▸ **Entries taken from a collection**
--------------------

(* ===== verification/Cache.v ===== *)
(** * [internal/cache/redis_client.go]: the Redis client wrapper

    Each method is one round trip; its Lua scripts are the definitions [*_script]. *)
From S2P Require Import Prelude GoTime Redis World.
Local Open Scope Z_scope.

Definition ErrKeyNotFound : err := Sentinel "redis: key not found".

Section cache.
Context {R : Type} `{RedisServer R}.

(** An expiration of zero (or less) asks go-redis for no deadline. *)
Definition Set_ (key value : string) (expiration : Z) : M (World R) unit :=
  wrap "set" (redis_call (λ now, s_set now key value
    (if 0 <? expiration then Some (r_px expiration) else None))).

Definition not_found_or (ctx : string) (m : M (World R) (option string)) : M (World R) string :=
  let! o := wrap ctx m in
  match o with Some v => ret v | None => fail ErrKeyNotFound end.

Definition Get (key : string) : M (World R) string :=
  not_found_or "get" (redis_call (λ now, s_get now key)).

Definition Del (keys : list string) : M (World R) unit :=
  wrap "delete keys" (redis_call (λ now, for_each keys (s_del now))).

Definition Exists (key : string) : M (World R) bool :=
  wrap "exists" (redis_call (λ now, s_exists now key)).

Definition Expire (key : string) (expiration : Z) : M (World R) unit :=
  wrap "expire" (redis_call (λ now, s_pexpire now key (r_ex expiration))).

Definition Incr (key : string) : M (World R) Z :=
  wrap "incr" (redis_call (λ now, s_incr now key)).

Definition SetNX (key value : string) (expiration : Z) : M (World R) bool :=
  wrap "setnx" (redis_call (λ now, s_setnx now key value (r_px expiration))).

Definition SMembers (key : string) : M (World R) (list string) :=
  wrap "smembers" (redis_call (λ now, s_smembers now key)).

Definition SIsMember (key member : string) : M (World R) bool :=
  wrap "sismember" (redis_call (λ now, s_sismember now key member)).

Definition SRem (key member : string) : M (World R) unit :=
  wrap "srem" (redis_call (λ now, s_srem now key member)).

(** ** Scripts: EX and EXPIRE take seconds *)
Definition saddWithTTLLuaScript (key member : string) (secs : Z) (now : Z) : M R unit :=
  s_sadd now key member ;; s_pexpire now key (secs * 1000).

Definition incrWithExpiryLuaScript (key : string) (secs : Z) (now : Z) : M R Z :=
  let! current := s_incr now key in
  (if current =? 1 then s_pexpire now key (secs * 1000) else ret tt) ;;
  ret current.

(** [tonumber] on a counter; comparing [nil] with a number is a script error. *)
Definition tonumber (o : option string) : M R Z :=
  match o with
  | None => ret 0
  | Some s => match parse_int s with
              | Some n => ret n
              | None => fail (Anon "ERR user_script: attempt to compare nil with number")
              end
  end.

Definition checkAndIncrLuaScript (key : string) (limit secs : Z) (now : Z) : M R Z :=
  let! cur := s_get now key in
  let! current := tonumber cur in
  if limit <=? current then ret current else
  let! new := s_incr now key in
  (if new =? 1 then s_pexpire now key (secs * 1000) else ret tt) ;;
  ret new.

Definition setIfExistsLuaScript (key value : string) (secs : Z) (now : Z) : M R bool :=
  let! e := s_exists now key in
  if e : bool then s_set now key value (Some (secs * 1000)) ;; ret true else ret false.

Definition SAddWithTTL (key member : string) (ttl : Z) : M (World R) unit :=
  if ttl <=? 0 then fail (Anon "sadd_with_ttl: TTL must be positive") else
  let secs := Z.max 1 (ceil_secs ttl) in
  wrap "sadd_with_ttl" (redis_call (saddWithTTLLuaScript key member secs)).

Definition IncrWithExpiry (key : string) (expiry : Z) : M (World R) Z :=
  if expiry <=? 0 then fail (Anon "incrWithExpiry: expiry must be positive") else
  wrap "incrWithExpiry" (redis_call (incrWithExpiryLuaScript key (ceil_secs expiry))).

Definition CheckAndIncr (key : string) (limit expiry : Z) : M (World R) Z :=
  if expiry <=? 0 then fail (Anon "checkAndIncr: expiry must be positive") else
  wrap "checkAndIncr" (redis_call (checkAndIncrLuaScript key limit (ceil_secs expiry))).

Definition SetIfExists (key value : string) (expiry : Z) : M (World R) bool :=
  let expirySec := if ceil_secs expiry <=? 0 then 1 else ceil_secs expiry in
  wrap "setIfExists" (redis_call (setIfExistsLuaScript key value expirySec)).

Definition GetEx (key : string) (expiration : Z) : M (World R) string :=
  not_found_or "getex" (redis_call (λ now, s_getex now key (r_px expiration))).

Definition GetDel (key : string) : M (World R) string :=
  not_found_or "getDel" (redis_call (λ now, s_getdel now key)).
End cache.

(** [strings.LastIndex(key, ":")]: the text up to and with the last colon. *)
Fixpoint upto_last_colon (s : string) : option string :=
  match s with
  | EmptyString => None
  | String c s' =>
      match upto_last_colon s' with
      | Some p => Some (String c p)
      | None => if bool_decide (c = ":"%char) then Some (String c EmptyString) else None
      end
  end.
Definition maskRedisKeySuffix (key : string) : string :=
  match upto_last_colon key with Some p => p +:+ "***" | None => "***" end.
Definition maskRedisKeySuffixes (keys : list string) : list string := map maskRedisKeySuffix keys.

(** ** A write, whatever the network does *)
Section rules.
Context {R : Type} `{RedisServer R}.
Lemma wp_Set_any key v px (Q : res unit → World R → Prop) w : 0 < px →
  (∀ r w', w_now w' = w_now w → (w_net w = [] → w_net w' = []) →
     (r = Ok tt → ∀ k, view w' k = if decide (k = key) then Some (Entry (RStr v) (Some (now_ms w + r_px px))) else view w k) →
     Q r w') → wp (Set_ key v px) Q w.
Proof.
  intros Hpx HQ. unfold Set_. rewrite (proj2 (Z.ltb_lt _ _)) by done. apply wp_wrap.
  set (f := λ now, s_set now key v (Some (r_px px))). pose proof (redis_call_net f w) as Hnet.
  assert (wp (redis_call f) (λ r w', w_now w' = w_now w ∧
    (r = Ok tt → ∀ k, view w' k = if decide (k = key) then Some (Entry (RStr v) (Some (now_ms w + r_px px))) else view w k)) w) as Hwp.
  { apply wp_redis_call; [|done]. intros net. unfold f. pose proof (r_px_pos px Hpx).
    apply wp_s_set; [done|]. intros st' Hst. split; [|done]. split; [done|]. intros _ k. apply Hst. }
  unfold wp in *. destruct (redis_call f w) as [r w']. cbn in *. destruct Hwp as [Hn Hv].
  apply HQ; [done|by rewrite Hnet; intros ->|]. destruct r as [[]|]; [|done]. intros _. by apply Hv.
Qed.
End rules.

--------------------

▸ **What the task requires**
The lines above from the one with "key value expirySec))." through the one with "key (r_px expiration)))." are to be duplicated exactly, ends included, with nothing added.

▸ **Output**
  wrap "setIfExists" (redis_call (setIfExistsLuaScript key value expirySec)).

Definition GetEx (key : string) (expiration : Z) : M (World R) string :=
  not_found_or "getex" (redis_call (λ now, s_getex now key (r_px expiration))).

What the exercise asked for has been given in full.